- Company Name
- Meltwater
- Job Title
- Machine Learning Engineer
- Job Description
-
**Job title:** Machine Learning Engineer
**Role Summary:**
Design, develop, and deploy large‑scale multimodal and generative AI features for an enterprise AI assistant. Own the end‑to‑end lifecycle of machine‑learning models—from prototyping and research to production, scalability, and monitoring—at a scale of billions of documents daily.
**Expectations:**
- Deep foundation in machine learning, data science, or applied research.
- Proven ability to translate experimentation into production‑grade systems.
- Strong engineering discipline: clean code, automated tests, CI/CD, and observability.
- Collaborative mindset; work closely with product and domain teams.
- Continuous learning of cutting‑edge ML advances and frameworks.
**Key Responsibilities:**
- Drive industrial‑scale ML projects from ideation through deployment.
- Prototype and research new algorithms, especially for multimodal and agentic reasoning.
- Build and maintain production‑grade pipelines, ensuring scalability, reliability, and monitoring.
- Design experiments, evaluation metrics, and validation strategies for large‑scale systems.
- Analyze model errors, bias, and failure modes to drive iterative improvements.
- Write efficient, well‑tested, maintainable code in Python/ML frameworks.
- Apply MLOps best practices (CI/CD, Terraform, Kubernetes, cloud services).

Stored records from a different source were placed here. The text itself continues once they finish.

(* ===== verification/FlatBuf.v ===== *)
(** * The FlatBuffers crate

    The part of the [flatbuffers] crate that the generated code calls: the
    builder, the verifying readers and the table accessor, as the operations of
    a class. What the crate documents about them is a second class, stated
    through the value an offset of the builder stands for; from it come the
    rules by which the generated code is verified. *)

From S2P Require Import Prelude Utf8 Concrete.

Open Scope list_scope.

(** ** Types of fields *)

(** The scalars of the schemas. *)
Inductive scalar := SBool | SI8 | SU32 | SU64.

Definition scalar_dom (s : scalar) : Type := match s with SBool => bool | _ => Z end.

Definition scalar_Z (s : scalar) : scalar_dom s → Z :=
  match s with SBool => Z.b2z | _ => λ z, z end.

Definition scalar_width (s : scalar) : scalar_dom s → Prop :=
  match s with SBool => λ _, True | SI8 => in_i 8 | SU32 => in_u 32 | SU64 => in_u 64 end.

(** The type argument of [Table::get] and [visit_field]: a scalar, or an offset
    to a string, to a vector of bytes, of strings or of tables. A table type
    is the list of fields its [run_verifier] visits: name, slot, type and
    whether the field is required. *)
Inductive ftype :=
| FScalar (s : scalar)
| FStr
| FBytes
| FStrs
| FTables (fields : list (string * Z * ftype * bool)).

Abbreviation field := (string * Z * ftype * bool)%type.

(** What a field of that type gives when it is followed. *)
Definition inner (Table : Type) (T : ftype) : Type :=
  match T with
  | FScalar s => scalar_dom s
  | FStr => string
  | FBytes => list byte
  | FStrs => list string
  | FTables _ => list Table
  end.

(** ** Operations *)

Class FlatBufferCrate := {
  FlatBufferBuilder : Type;
  WIPOffset : Type;
  TableUnfinishedWIPOffset : Type;
  Table : Type;
  VerifierOptions : Type;
  InvalidFlatbuffer : Type;
  with_capacity : nat → FlatBufferBuilder;
  create_string : string → FlatBufferBuilder → WIPOffset * FlatBufferBuilder;
  (** [create_vector] of bytes and of offsets. *)
  create_bytes : list byte → FlatBufferBuilder → WIPOffset * FlatBufferBuilder;
  create_offsets : list WIPOffset → FlatBufferBuilder → WIPOffset * FlatBufferBuilder;
  start_table : FlatBufferBuilder → TableUnfinishedWIPOffset * FlatBufferBuilder;
  (** [push_slot] of a scalar with its default, [push_slot_always] of an offset. *)
  push_slot : ∀ s, Z → scalar_dom s → scalar_dom s → FlatBufferBuilder → FlatBufferBuilder;
  push_slot_always : Z → WIPOffset → FlatBufferBuilder → FlatBufferBuilder;
  end_table : TableUnfinishedWIPOffset → FlatBufferBuilder → WIPOffset * FlatBufferBuilder;
  (** [finish] and [finish_size_prefixed] without a file identifier. *)
  fbb_finish : WIPOffset → FlatBufferBuilder → FlatBufferBuilder;
  fbb_finish_size_prefixed : WIPOffset → FlatBufferBuilder → FlatBufferBuilder;
  finished_data : FlatBufferBuilder → list byte;
  default_options : VerifierOptions;
  root_with_opts : VerifierOptions → list field → list byte → result InvalidFlatbuffer Table;
  size_prefixed_root_with_opts :
    VerifierOptions → list field → list byte → result InvalidFlatbuffer Table;
  root : list field → list byte → result InvalidFlatbuffer Table;
  size_prefixed_root : list field → list byte → result InvalidFlatbuffer Table;
  root_unchecked : list byte → Table;
  size_prefixed_root_unchecked : list byte → Table;
  get : ∀ T, Table → Z → option (inner Table T) → option (inner Table T);
}.

(** ** Values *)

(** What an offset stands for. A table lists the slots that were written. *)
Inductive value :=
| VScalar (s : scalar) (z : Z)
| VStr (x : string)
| VBytes (l : list byte)
| VVec (vs : list value)
| VTable (slots : list (Z * value)).

Abbreviation slots := (list (Z * value)).

Fixpoint slot_value (slot : Z) (fs : slots) : option value :=
  match fs with
  | [] => None
  | (k, v) :: fs => if Z.eqb k slot then Some v else slot_value slot fs
  end.

(** The value has the type. *)
Fixpoint has_type (T : ftype) (v : value) {struct T} : Prop :=
  match T, v with
  | FScalar s, VScalar s' z => s' = s ∧ ∃ x, scalar_width s x ∧ scalar_Z s x = z
  | FStr, VStr _ => True
  | FBytes, VBytes _ => True
  | FStrs, VVec vs => Forall (λ v, ∃ x, v = VStr x) vs
  | FTables spec, VVec vs =>
      Forall (λ v, ∃ fs, v = VTable fs ∧
        (fix conf (spec : list field) : Prop :=
           match spec with
           | [] => True
           | (_, slot, T, required) :: spec =>
               match slot_value slot fs with
               | Some v => has_type T v
               | None => required = false
               end ∧ conf spec
           end) spec) vs
  | _, _ => False
  end.

(** Every visited field has its type, or is absent and not required. *)
Fixpoint conforms (spec : list field) (fs : slots) : Prop :=
  match spec with
  | [] => True
  | (_, slot, T, required) :: spec =>
      match slot_value slot fs with
      | Some v => has_type T v
      | None => required = false
      end ∧ conforms spec fs
  end.

Lemma has_type_tables spec vs :
  Forall (λ v, ∃ fs, v = VTable fs ∧ conforms spec fs) vs → has_type (FTables spec) (VVec vs).
Proof.
  simpl. intros Hf. eapply Forall_impl; [done|]. intros v (fs & -> & Hc). exists fs. split; [done|].
  clear Hf. induction spec as [|[[[n slot] T] r] spec IH]; simpl in *; [done|].
  destruct Hc as [? Hc]. split; [done|by apply IH].
Qed.

(** The slot that [push_slot] writes: none for the default. *)
Definition scalar_slot (s : scalar) (x default : scalar_dom s) : option value :=
  if Z.eqb (scalar_Z s x) (scalar_Z s default) then None else Some (VScalar s (scalar_Z s x)).

(** What following a field gives, for the value it has. *)
Definition holds {Table : Type} (reads : Table → slots → Prop) (T : ftype) :
    value → inner Table T → Prop :=
  match T with
  | FScalar s => λ v x, v = VScalar s (scalar_Z s x)
  | FStr => λ v x, v = VStr x
  | FBytes => λ v x, v = VBytes x
  | FStrs => λ v x, v = VVec (VStr <$> x)
  | FTables _ => λ v x, ∃ vs, v = VVec vs ∧
      Forall2 (λ v t, ∃ fs, v = VTable fs ∧ reads t fs) vs x
  end.

(** ** Documented behaviour

    [idle]: no table is being written. [stands_for]: an offset of the builder
    and its value. [writing]: the table that is open, with the slots pushed so
    far, the last first. [reads]: a table of a buffer and its slots. [fits]:
    the verifier's limits on depth, tables and size hold for the value. *)
Class FlatBufferLaws `{FlatBufferCrate} := {
  idle : FlatBufferBuilder → Prop;
  stands_for : FlatBufferBuilder → WIPOffset → value → Prop;
  writing : FlatBufferBuilder → TableUnfinishedWIPOffset → slots → Prop;
  reads : Table → slots → Prop;
  fits : value → Prop;
  keeps (b b' : FlatBufferBuilder) : Prop := ∀ o v, stands_for b o v → stands_for b' o v;
  with_capacity_idle n : idle (with_capacity n);
  create_string_law s b o b' : idle b → create_string s b = (o, b') →
    idle b' ∧ keeps b b' ∧ stands_for b' o (VStr s);
  create_bytes_law l b o b' : idle b → create_bytes l b = (o, b') →
    idle b' ∧ keeps b b' ∧ stands_for b' o (VBytes l);
  create_offsets_law os vs b o b' : idle b → Forall2 (stands_for b) os vs →
    create_offsets os b = (o, b') → idle b' ∧ keeps b b' ∧ stands_for b' o (VVec vs);
  start_table_law b u b' : idle b → start_table b = (u, b') → writing b' u [] ∧ keeps b b';
  push_slot_law s slot x d b u fs : writing b u fs → slot ∉ fs.*1 →
    scalar_width s x → scalar_width s d →
    writing (push_slot s slot x d b) u
      (match scalar_slot s x d with Some v => (slot, v) :: fs | None => fs end) ∧
    keeps b (push_slot s slot x d b);
  push_slot_always_law slot o v b u fs : writing b u fs → slot ∉ fs.*1 → stands_for b o v →
    writing (push_slot_always slot o b) u ((slot, v) :: fs) ∧
    keeps b (push_slot_always slot o b);
  end_table_law b u fs o b' : writing b u fs → end_table u b = (o, b') →
    idle b' ∧ keeps b b' ∧ stands_for b' o (VTable fs);
  root_law spec b o fs : idle b → stands_for b o (VTable fs) → conforms spec fs → fits (VTable fs) →
    ∃ t, root spec (finished_data (fbb_finish o b)) = Ok t ∧ reads t fs;
  size_prefixed_root_law spec b o fs :
    idle b → stands_for b o (VTable fs) → conforms spec fs → fits (VTable fs) →
    ∃ t, size_prefixed_root spec (finished_data (fbb_finish_size_prefixed o b)) = Ok t ∧ reads t fs;
  root_options_law spec l : root spec l = root_with_opts default_options spec l;
  size_prefixed_root_options_law spec l :
    size_prefixed_root spec l = size_prefixed_root_with_opts default_options spec l;
  root_unchecked_law opts spec l t : root_with_opts opts spec l = Ok t → root_unchecked l = t;
  size_prefixed_root_unchecked_law opts spec l t :
    size_prefixed_root_with_opts opts spec l = Ok t → size_prefixed_root_unchecked l = t;
  get_default_law T t slot d : is_Some (get T t slot (Some d));
  get_absent_law T t fs slot d : reads t fs → slot_value slot fs = None → get T t slot d = d;
  get_present_law T t fs slot d v : reads t fs → slot_value slot fs = Some v → has_type T v →
    ∃ x, get T t slot d = Some x ∧ holds reads T v x;
  get_width_law s t slot d x : get (FScalar s) t slot d = Some x → d = Some x ∨ scalar_width s x;
}.

(** [_tab.get::<s>(slot, Some(d)).unwrap()]: with a default, [get] always gives
    a value. *)
Definition get_unwrap `{FlatBufferCrate} (s : scalar) (t : Table) (slot : Z) (d : scalar_dom s) :
    scalar_dom s :=
  default d (get (FScalar s) t slot (Some d)).

(** ** Code that writes to a builder *)

Section build.
Context `{FlatBufferCrate}.

Definition Build (A : Type) : Type := FlatBufferBuilder → A * FlatBufferBuilder.

Definition build_ret {A} (a : A) : Build A := λ b, (a, b).
Definition build_bind {A B} (m : Build A) (k : A → Build B) : Build B :=
  λ b, let '(a, b) := m b in k a b.

(** [Option::map] and [iter().map().collect()] with a closure that writes. *)
Definition write_opt {A B} (f : A → Build B) (o : option A) : Build (option B) :=
  match o with
  | None => build_ret None
  | Some a => build_bind (f a) (λ x, build_ret (Some x))
  end.

Fixpoint write_all {A B} (f : A → Build B) (l : list A) : Build (list B) :=
  match l with
  | [] => build_ret []
  | a :: l => build_bind (f a) (λ x, build_bind (write_all f l) (λ xs, build_ret (x :: xs)))
  end.
(** ** [ApplyResponse] *)

Definition ApplyResponse_VT_OK : Z := 4.
Definition ApplyResponse_VT_OPERATION_ID : Z := 6.
Definition ApplyResponse_VT_MESSAGE : Z := 8.

Record ApplyResponseArgs := {
  ApplyResponseArgs_ok : bool;
  ApplyResponseArgs_operation_id : option WIPOffset;
  ApplyResponseArgs_message : option WIPOffset;
}.

Definition ApplyResponseArgs_default : ApplyResponseArgs :=
  {| ApplyResponseArgs_ok := false;
     ApplyResponseArgs_operation_id := None;
     ApplyResponseArgs_message := None |}.

Definition ApplyResponseBuilder_add_ok (ok : bool) : TableBuilder → TableBuilder :=
  on_fbb (push_slot SBool ApplyResponse_VT_OK ok false).
Definition ApplyResponseBuilder_add_operation_id (operation_id : WIPOffset) :
    TableBuilder → TableBuilder :=
  on_fbb (push_slot_always ApplyResponse_VT_OPERATION_ID operation_id).
Definition ApplyResponseBuilder_add_message (message : WIPOffset) : TableBuilder → TableBuilder :=
  on_fbb (push_slot_always ApplyResponse_VT_MESSAGE message).

Definition ApplyResponseBuilder_new (_fbb : FlatBufferBuilder) : TableBuilder :=
  let '(start, _fbb) := start_table _fbb in {| fbb_ := _fbb; start_ := start |}.

Definition ApplyResponseBuilder_finish (self : TableBuilder) : WIPOffset * FlatBufferBuilder :=
  end_table (start_ self) (fbb_ self).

- Collaborate with product teams to translate business problems into ML solutions.
**Required Skills:**
- Machine learning fundamentals (supervised, unsupervised, reinforcement).
- Deep learning frameworks: PyTorch, TensorFlow, JAX.
- Experience with multimodal models (text, image, possibly audio).
- Large‑scale distributed training and inference (GPU/TPU, cloud).
- MLOps: CI/CD pipelines, Docker, Kubernetes, Terraform, cloud (AWS/GCP/Azure).
- Model monitoring, logging, and alerting.
- Strong programming in Python, version control (Git).
- SQL and data‑engineering fundamentals.
- Ability to write unit/integration tests and documentation.
- Knowledge of bias mitigation and explainability techniques.
**Required Education & Certifications:**
- Bachelor’s (or Master’s) degree in Computer Science, Electrical Engineering, Statistics, Applied Mathematics, or related field.
- PhD preferred for research‑heavy roles but not mandatory.
- No specific certifications required.
Redwood city, United states
Hybrid
23-02-2026